Entertainment

Photo by Matrix/GC Images

The Blue Wiggle Says Boys Want To Be The Girl Wiggle — EXCLUSIVE

by Janet Manley

What's the longest car trip you've ever been on? For Anthony Field, best known as the "blue Wiggle," it is a 30-year ride in the (tiny) big red car that brings The Wiggles, a beloved performing troupe, into the auditorium as thousands of little fans cheer and jump up and down. The group has been around so long that many who grew up worshipping the original four Wiggles in their ~signature~ turtlenecks in the '90s — yellow, purple, blue, red — now take their own children to Wiggles concerts. As spud-hands bop on spud-hands during the Wiggles classic "Hot Potato, Hot Potato," you can see it has all really come full circle. "I’ve just loved every day at work," Field tells Romper by phone ahead of The Wiggles U.S. tour (YouTube videos lead me to believe the steering wheel in the big red car is moved to the left-hand seat for U.S. shows, very conscientious), "the shows are so much fun."
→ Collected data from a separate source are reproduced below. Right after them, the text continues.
(** [series n k term acc next]: adds [n] terms, [next k t] being the term
    after [t], the [k]-th one. *)
Fixpoint series (n : nat) (k : Z) (term acc : Z) (next : Z -> Z -> Z) : Z :=
  match n with
  | O => acc
  | S n' => series n' (k + 1) (next k term) (acc + term) next
  end.

Definition terms_for (x : Z) : nat :=
  Z.to_nat (60 + 4 * (Z.shiftr (Z.abs x) frac_bits + 1)).

Definition sin_fx (x : Z) : Z :=
  let x2 := fx_mul x x in
  series (terms_for x) 0 x 0
    (fun k t => - fx_mul t x2 / ((2 * k + 2) * (2 * k + 3))).
Definition cos_fx (x : Z) : Z :=
  let x2 := fx_mul x x in
  series (terms_for x) 0 fx_one 0
    (fun k t => - fx_mul t x2 / ((2 * k + 1) * (2 * k + 2))).
Definition exp_pos_fx (x : Z) : Z :=
  series (terms_for x) 0 fx_one 0 (fun k t => fx_mul t x / (k + 1)).
Definition exp_fx (x : Z) : Z :=
  if 0 <=? x then exp_pos_fx x else fx_div fx_one (exp_pos_fx (- x)).
(** [atanh z = z + z^3/3 + z^5/5 + ...], used for [|z| <= 1/3]. *)
Fixpoint atanh_sum (n : nat) (k : Z) (pw z2 acc : Z) : Z :=
  match n with
  | O => acc
  | S n' => atanh_sum n' (k + 1) (fx_mul pw z2) z2 (acc + pw / (2 * k + 1))
  end.
Definition atanh_fx (z : Z) : Z := atanh_sum 90 0 z (fx_mul z z) 0.
Definition ln2_fx : Z := 2 * atanh_fx (fx_one / 3).
(** [ln (m * 2^e)] for the mantissa [m] and exponent [e] of a float:
    [m * 2^e = y * 2^(e+d-1)] with [1 <= y < 2]. *)
Definition ln_fx (m : positive) (e : Z) : Z :=
  let d := Zpos (digits2_pos m) in
  let y := Z.shiftl (Zpos m) (frac_bits + 1 - d) in
  (e + d - 1) * ln2_fx + 2 * atanh_fx (fx_div (y - fx_one) (y + fx_one)).

Definition one32 : spec_float := S754_finite false 8388608 (-23).

(** Arguments of magnitude above 128 are outside what the series are used
    for: [sinf] and [cosf] give NaN there, [expf] its limit. *)
Definition small (x : Z) : bool := Z.abs x <=? 128 * fx_one.

Definition ref_sinf (x : spec_float) : spec_float :=
  match x with
  | S754_zero _ => x
  | S754_finite _ _ _ =>
      if small (to_fx x) then round32 (sin_fx (to_fx x)) else S754_nan
  | _ => S754_nan
  end.

Definition ref_cosf (x : spec_float) : spec_float :=
  match x with
  | S754_zero _ => one32
  | S754_finite _ _ _ =>
      if small (to_fx x) then round32 (cos_fx (to_fx x)) else S754_nan
  | _ => S754_nan
  end.

Definition exp_round (t : Z) : spec_float :=
  if small t then round32 (exp_fx t)
  else if 0 <=? t then S754_infinity false else S754_zero false.

Definition ref_expf (x : spec_float) : spec_float :=
  match x with
  | S754_zero _ => one32
  | S754_infinity true => S754_zero false
  | S754_infinity false => x
  | S754_nan => x
  | S754_finite _ _ _ => exp_round (to_fx x)
  end.

Definition ref_logf (x : spec_float) : spec_float :=
  match x with
  | S754_zero _ => S754_infinity true
  | S754_infinity false => x
  | S754_finite false m e => round32 (ln_fx m e)
  | _ => S754_nan
  end.

(** [Some n] when [y] is the integer [n], [|n| <= 64]. *)
Definition small_integer (y : spec_float) : option Z :=
  match y with
  | S754_zero _ => Some 0
  | S754_finite _ _ _ =>
      let v := to_fx y in
      if (Z.land v (fx_one - 1) =? 0) && (Z.abs v <=? 64 * fx_one)
      then Some (Z.shiftr v frac_bits) else None
  | _ => None
  end.

(** [x^n] for an integer [n], exactly, then rounded. *)
Definition int_pow (s : bool) (m : positive) (e n : Z) : spec_float :=
  let p := S754_finite (s && Z.odd n)
             (Pos.pow m (Z.to_pos (Z.abs n))) (e * Z.abs n) in
  if n <? 0 then SFdiv prec32 emax32 (exact_Z 1) p
  else round_to prec32 emax32 p.

Definition ref_powf (x y : spec_float) : spec_float :=
  match small_integer y, x with
  | Some Z0, _ => one32
  | Some _, S754_nan => S754_nan
  | Some n, S754_finite s m e => int_pow s m e n
  | Some n, S754_zero s =>
      if n <? 0 then S754_infinity (s && Z.odd n) else S754_zero (s && Z.odd n)
  | Some n, S754_infinity s =>
      if n <? 0 then S754_zero (s && Z.odd n) else S754_infinity (s && Z.odd n)
  | None, S754_finite false m e =>
      match y with
      | S754_finite _ _ _ => exp_round (fx_mul (to_fx y) (ln_fx m e))
      | _ => S754_nan
      end
  | None, _ => S754_nan
  end.

Definition ref_libm : libm :=
  Libm ref_sinf ref_cosf ref_logf ref_expf ref_powf.

End RefLibm.

(** The executable binary32 environment. *)
Definition b32 : FloatEnv spec_float := B32.env RefLibm.ref_libm.

(* ================================================================== *)
(** * Instance 2: the formulas over the real numbers                    *)
(* ================================================================== *)

Module RealSem.
Local Open Scope R_scope.

Definition ltb (x y : R) : bool := if Rlt_dec x y then true else false.
Definition leb (x y : R) : bool := if Rle_dec x y then true else false.
Definition eqb (x y : R) : bool := if Req_dec_T x y then true else false.

(** [pow]: the square is the product; other exponents go through
    [exp (y * ln x)]. *)
Definition pow (x y : R) : R :=
  if Req_dec_T y 2 then x * x else Rpower x y.

Definition env : FloatEnv R := {|
  fadd := Rplus;
  fsub := Rminus;
  fmul := Rmult;
  fdiv := Rdiv;
  fneg := Ropp;
  dsub := Rminus;
  flt := ltb;
  fle := leb;
  feq := eqb;
  of_int := IZR;
  flit := Q2R;
  dlit := Q2R;
  d2f := fun x => x;
  fabs := Rabs;
  sqrtf := sqrt;
  sinf := sin;
  cosf := cos;
  logf := ln;
  expf := exp;
  powf := pow
|}.
End RealSem.

(* ================================================================== *)
(** * Facts about loops over the buffer                                 *)
(* ================================================================== *)

Lemma for_loop_S (S : Type) (n : nat) (body : nat -> S -> S) (s : S) :
  for_loop (Datatypes.S n) body s = body n (for_loop n body s).
Proof.
  unfold for_loop. rewrite seq_S, fold_left_app. reflexivity.
Qed.

Lemma for_loop_ext (S : Type) (n : nat) (body body' : nat -> S -> S) (s : S) :
  (forall i t, i < n -> body i t = body' i t) ->
  for_loop n body s = for_loop n body' s.
Proof.
  induction n as [|n IH]; intros Hb; [reflexivity|].
  rewrite !for_loop_S, IH by (intros; apply Hb; lia).
  apply Hb; lia.
Qed.

Lemma nth_tabulate (A : Type) (n : nat) (f : nat -> A) (d : A) (i : nat) :
  i < n -> nth i (tabulate n f) d = f i.
Proof.
  intros Hi. unfold tabulate.
  rewrite (nth_indep _ d (f 0)) by (rewrite length_map, length_seq; exact Hi).
  rewrite map_nth, seq_nth by exact Hi. reflexivity.
Qed.

Lemma length_tabulate (A : Type) (n : nat) (f : nat -> A) :
  length (tabulate n f) = n.
Proof. unfold tabulate. rewrite length_map, length_seq. reflexivity. Qed.

(** Two cells of the buffer with the same flat index are the same cell. *)
Lemma cell_index_inj (P AngTot : Z) (k i j k' i' j' : nat) :
  i < Z.to_nat AngTot -> j < Z.to_nat P ->
  i' < Z.to_nat AngTot -> j' < Z.to_nat P ->
  cell_index P AngTot k i j = cell_index P AngTot k' i' j' ->
  k = k' /\ i = i' /\ j = j'.
Proof.
  unfold cell_index.
  generalize (Z.to_nat P) (Z.to_nat AngTot). intros p q Hi Hj Hi' Hj' E.
  assert (E' : (k * q + i) * p + j = (k' * q + i') * p + j') by lia.
  assert (E1 : k * q + i = k' * q + i') by nia.
  assert (k = k') by nia.
  subst k'. split; [reflexivity|]. split; nia.
Qed.

(** Every index a kernel forms is inside a buffer of [N*AngTot*P] cells. *)
Lemma cell_index_lt (N P AngTot : Z) (k i j : nat) :
  k < Z.to_nat N -> i < Z.to_nat AngTot -> j < Z.to_nat P ->
  cell_index P AngTot k i j < Z.to_nat N * Z.to_nat AngTot * Z.to_nat P.
Proof.
  unfold cell_index.
  generalize (Z.to_nat N) (Z.to_nat P) (Z.to_nat AngTot). intros n p q Hk Hi Hj.
  assert (k * p * q + i * p + j = (k * q + i) * p + j) as -> by lia.
  assert ((k * q + i) + 1 <= n * q) by nia.
  nia.
Qed.

Section LoopFacts.
Context {F : Type} `{FloatEnv F}.

(** What one kernel does to one cell: nothing, or [+= v]. *)
Definition add_opt (o : option F) (x : F) : F :=
  match o with Some v => fadd x v | None => x end.

(** [eff f m o]: whatever the buffer, [f] changes cell [m] by [o] and
    by nothing else; a cell that does not exist still does not. *)
Definition eff (f : list F -> list F) (m : nat) (o : option F) : Prop :=
  forall A, nth_error (f A) m = option_map (add_opt o) (nth_error A m).

Lemma eff_id (m : nat) : eff (fun A => A) m None.
Proof. intros A. destruct (nth_error A m); reflexivity. Qed.

Lemma eff_cell_add_same (idx : nat) (v : F) :
  eff (fun A => cell_add A idx v) idx (Some v).
Proof.
  intros A. revert idx. induction A as [|x A IH]; intros [|idx]; simpl;
    try reflexivity. apply IH.
Qed.

Lemma eff_cell_add_other (idx m : nat) (v : F) :
  m <> idx -> eff (fun A => cell_add A idx v) m None.
Proof.
  intros Hne A. revert idx m Hne.
  induction A as [|x A IH]; intros [|idx] [|m] Hne; simpl;
    try reflexivity; try congruence.
  - destruct (nth_error A m); reflexivity.
  - apply IH. congruence.
Qed.

Lemma eff_then_none (f g : list F -> list F) (m : nat) (o : option F) :
  eff f m o -> eff g m None -> eff (fun A => g (f A)) m o.
Proof.
  intros Hf Hg A. rewrite Hg, Hf.
  destruct (nth_error A m); reflexivity.
Qed.

Lemma eff_none_then (f g : list F -> list F) (m : nat) (o : option F) :
  eff f m None -> eff g m o -> eff (fun A => g (f A)) m o.
Proof.
  intros Hf Hg A. rewrite Hg, Hf.
  destruct (nth_error A m); reflexivity.
Qed.

Lemma eff_ext (f g : list F -> list F) (m : nat) (o : option F) :
  (forall A, f A = g A) -> eff f m o -> eff g m o.
Proof. intros E Hf A. rewrite <- E. apply Hf. Qed.

(** A loop none of whose iterations touches cell [m]. *)
Lemma eff_for_loop_none (n : nat) (body : nat -> list F -> list F) (m : nat) :
  (forall i, i < n -> eff (body i) m None) ->
  eff (for_loop n body) m None.
Proof.
  induction n as [|n IH]; intros Hb.
  - apply eff_id.
  - apply eff_ext with (f := fun A => body n (for_loop n body A)).
    + intros A. symmetry. apply for_loop_S.
    + apply eff_then_none; [apply IH; intros; apply Hb; lia | apply Hb; lia].
Qed.

(** A loop exactly one of whose iterations touches cell [m]. *)
Lemma eff_for_loop_one (n : nat) (body : nat -> list F -> list F)
    (m i : nat) (o : option F) :
  i < n -> eff (body i) m o ->
  (forall i', i' < n -> i' <> i -> eff (body i') m None) ->
  eff (for_loop n body) m o.
Proof.
  induction n as [|n IH]; intros Hi Hbi Hb; [lia|].
  apply eff_ext with (f := fun A => body n (for_loop n body A)).
  { intros A. symmetry. apply for_loop_S. }
  destruct (Nat.eq_dec i n) as [->|Hne].
  - apply eff_none_then; [|exact Hbi].
    apply eff_for_loop_none. intros i' Hi'. apply Hb; lia.
  - apply eff_then_none.
    + apply IH; [lia | exact Hbi | intros; apply Hb; lia].
    + apply Hb; lia.
Qed.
It certainly looks like fun — for his services to children's education, Fields was crowned "Bachelor of the Year" by Australia's Cleo magazine in 1999 — but The Wiggles, alongside delighting millions of grommets through the years, have quite the backstory. Charismatic men dancing around in skivvies don't just fall from the skies, you know.

Field met Murray Cook, Greg Page, and Jeff Fatt, the founding members of The Wiggles at university — they were virtually the only men in a class of 180 studying early childhood education. Together, they each found their colors, and toot-toot chugga-chugga-ed along for decades before Cook, Page, and Fatt decided to retire. (The Wiggles 63rd DVD, "Wiggle Pop!" comes out this week on DVD and in iTunes — a lot of wiggling indeed.)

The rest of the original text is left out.